You can change the priority of a GPR in the queue. You can change the priority number (low: 1-100, medium: 1-200, high: 1-300) to move a GPR in the queue. When a GPR is moved to the top of the queue, it is provisioned when the resources are available to provision the GPR.
-
Set Priority Number. The default value is 101.
-
Specify Reserve For duration in Days (ddd), Hours (hh), and Minutes (mm).
-
-
Expand Advanced Configuration and:
-
(Optional) Set the idle time out to allow the GPU nodes to be used after the configured length of the time that it can be idle. This allows other GPRs to use the unused provisioned GPU nodes. The idle timeout duration is always lesser than the duration of the reservation.
-
(Optional) To make the idle timeout to be effective, the Enforce Idle Timeout is auto selected. If you want to only configure the timeout without enforcing, then unselect this checkbox.
-
(Optional) Select the Requeue on Failure check box if you want to queue this GPR in case it fails.
EGS auto detects issues with one or more GPUs in the provisioned GPR. EGS removes that related GPR from the workspace and re-queues that GPR.
-
(Optional) Select Evict Low-Priority GPRs to ensure that GPUs are automatically reallocated from low-priority GPU Provision Requests (GPRs) to high priority GPRs when resources are limited. The worker displays a list of low-priority GPRs that are eligible for auto-eviction. You can unselect Evict low priority GPRs if you do not want auto-eviction.
infoIf the admin configures auto eviction of low priority GPRs at the cluster level, then it is automatically selected in the Create GPU Request pane.
-
Click the Get Wait Time button. The Get Wait Time button is enabled only after you fill in the required fields. Clicking Get Wait Time shows the estimated wait time for the GPU nodes provisioning.
On the Requested GPUs section, under Available GPUs, you can manually select the clusters for GPR.
-
-
Click the Request GPUs button. The GPR is created and queued for provisioning. The GPR is processed based on the priority of the request and the availability of GPU nodes in the cluster.
-
- The status of the GPR request changes to Queued if the GPU node allocation is in queue.
- The status of the GPR request changes to Running if the GPU in queue is provisioned successfully.
- The status of the GPR request changes to Released Early if the GPR is released early then the scheduled time.

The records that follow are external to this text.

Lemma wp_interrupt_kernel m0 lo top soft n err s Q : kernel_mode s -> has_gates s -> (n < 256)%nat -> (soft = true -> n = 64%nat) ->
  x_reg s ESP = top -> stack m0 lo top top [] (x_mem s) -> lo + 16 <= top ->
  (forall v f m cs fl, vectors !! n = Some v -> u16 cs = 8 -> f ESP = top - 12 - (if has_error n then 4 else 0) -> (forall r, r <> ESP -> f r = x_reg s r) ->
     stack m0 lo top (f ESP) (pushed s n err cs []) m -> Q tt (xs_eip v (xs_eflags fl (xs_seg (upd CS 8 (x_seg s)) (xs_reg f (xs_mem m s)))))) ->
  wp (interrupt pad soft n err) s Q.
Proof.
  intros Hk Hg Hn Hsoft Hesp Hst Hroom HQ. eapply wp_interrupt; [apply Hk|done|done|done|by apply km_cpl|by left|]. intros g v Hv Ho. apply wp_bind, wp_ret. rewrite (km_cs s Hk).
  eapply (wp_deliver m0 lo top top); [destruct Hk; by split|exact Hesp|exact Hst|lia|done|lia|]. intros f m cs fl Ecs Hf Hr Hm. rewrite Ho.
  apply (HQ v f m cs fl Hv Ecs); [done|done|exact Hm].
Qed.

(** ** From the entry point to [trap] *)
Context (next : Z) (trap : M (x86 P) unit).

(** The words of a frame at [base]: the registers of [s], the number of the trap, the error code, and [tail] that the processor has pushed. *)
Definition frame_words s (n : nat) (err base : Z) (tail ws : list Z) : Prop :=
  exists g x e d, u16 g = x_seg s GS /\ u16 x = x_seg s FS /\ u16 e = x_seg s ES /\ u16 d = x_seg s DS /\
    ws = x_reg s EDI :: x_reg s ESI :: x_reg s EBP :: base + 32 :: x_reg s EBX :: x_reg s EDX :: x_reg s ECX :: x_reg s EAX :: g :: x :: e :: d :: Z.of_nat n :: (if has_error n then err else 0) :: tail.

- The status of the GPR request changes to Completed if the GPR Request completes is scheduled time.
View GPU Request Details
After you create a GPR, it is queued for provisioning. The GPR is processed based on the priority of the request and the availability of GPU nodes in the cluster. You can view the details of the GPR in the GPU Requests page or you can see the GPU Request (GPR) in the GPU Requests Per Workspace tab.
On the GPU Requests page, select the GPU Request to view request details.
Create a GPR from a Template
You can create a GPR from a template that is available for the parent workspace.
To create a GPR from a template:
-
On the GPU Requests page, go to the GPU Requests Per Workspace tab.
-
In the workspace list, click the workspace for which you want to create a GPR.
-
Click Create GPU Request.
-
Click Select Template. The workspace should have at least one template to apply it to the new GPU request.
-
On the Template Selection pane, select a template and click Apply Template.
-
The template gets applied. You can review the template settings and make any necessary adjustments.
-
Click Get Wait Time. Clicking Get Wait Time automatically switches to the Request GPU tab.
EGS shows the estimated wait time for the GPU nodes provisioning.
-
Select the GPU in the Available GPUs table with acceptable estimated wait time.
-
Click Request GPUs.
-
View the GPR in that workspace's GPU Requests queue or in the main GPU Requests landing page.
Manage GPR Queues
The GPR Queue helps to visualize and control how GPU requests created under various workspaces will be processed. As an admin, one can track queues for each cluster and node instances and change the execution order by adjusting priority.
Change GPR Priority
To change the priority of a GPR, you can use the Priority Queue page.
Expand the GPU Requests on the left side bar to see the Priority Queue. The Priority Queue page shows the priority of the GPRs.
You can change the priority of a GPR in the queue. You can select a GPR and increase the priority number (low: 1-100, medium: 1-200, high: 1-300) to move a GPR higher in the queue. When a GPR is moved to the top of the queue, it is provisioned when the resources are available to provision the GPR.
Edit a GPR
-
For a queued GPR, under Actions, expand the vertical ellipsis menu, and click Edit.
-
After editing the values, click Update.
Early Release a Provisioned GPR
If a GPR is provisioned, you can early release it. Early releasing a GPR removes the associated GPU nodes from the workspace.
This is useful when you want to free up GPU resources for a higher priority GPR or if the provisioned GPR is no longer needed. You can early release a provisioned GPR only if it is in the Provisioned state. You can use this workflow for any other admin operations or under utilization of GPU resources and user requests.
After the GPR is early-released, the GPU nodes will no longer be available for any AI workloads running on the workspace . Any running workloads (pods/and so on) using GPUs and running on the node will go into a pending state.
To early release a provisioned GPR:
-
On the GPU Requests page, under Actions, expand the vertical ellipsis, and click Early Release from the menu.
-
On the confirmation dialog, enter RELEASE and click Release GPR.
View Cost Analysis
From a GPR, you can directly view cost analysis.
To view cost analysis:
-
On the GPU Requests page, go to All GPU Requests tab and select workspace or a cluster.
-
Under Actions, expand the vertical ellipsis, and click View Cost Analysis from the menu.
-
You are redirected to the Cost Analysis tab of the Dashboard page.
GPR Eviction
You can early release provisioned GPRs and make required nodes available for the high priority top GPR to be provisioned.
You can see a list of GPRs that needs to be evicted to provision the top GPR. You can manually early-release the GPRs to make room for the top GPR.
Delete a GPR
You as an admin can delete a GPR that is queued.
To delete a GPR that is queued:
-
Go to the GPU Requests on the left sidebar.
-
Identify the GPR which is Queued.
-
Under Action column of that GPR, click x mark to delete it or choose Delete from the Actions menu by pulling up the vertical ellipsis.
-
On the confirmation dialog, enter DELETE and press Delete GPR.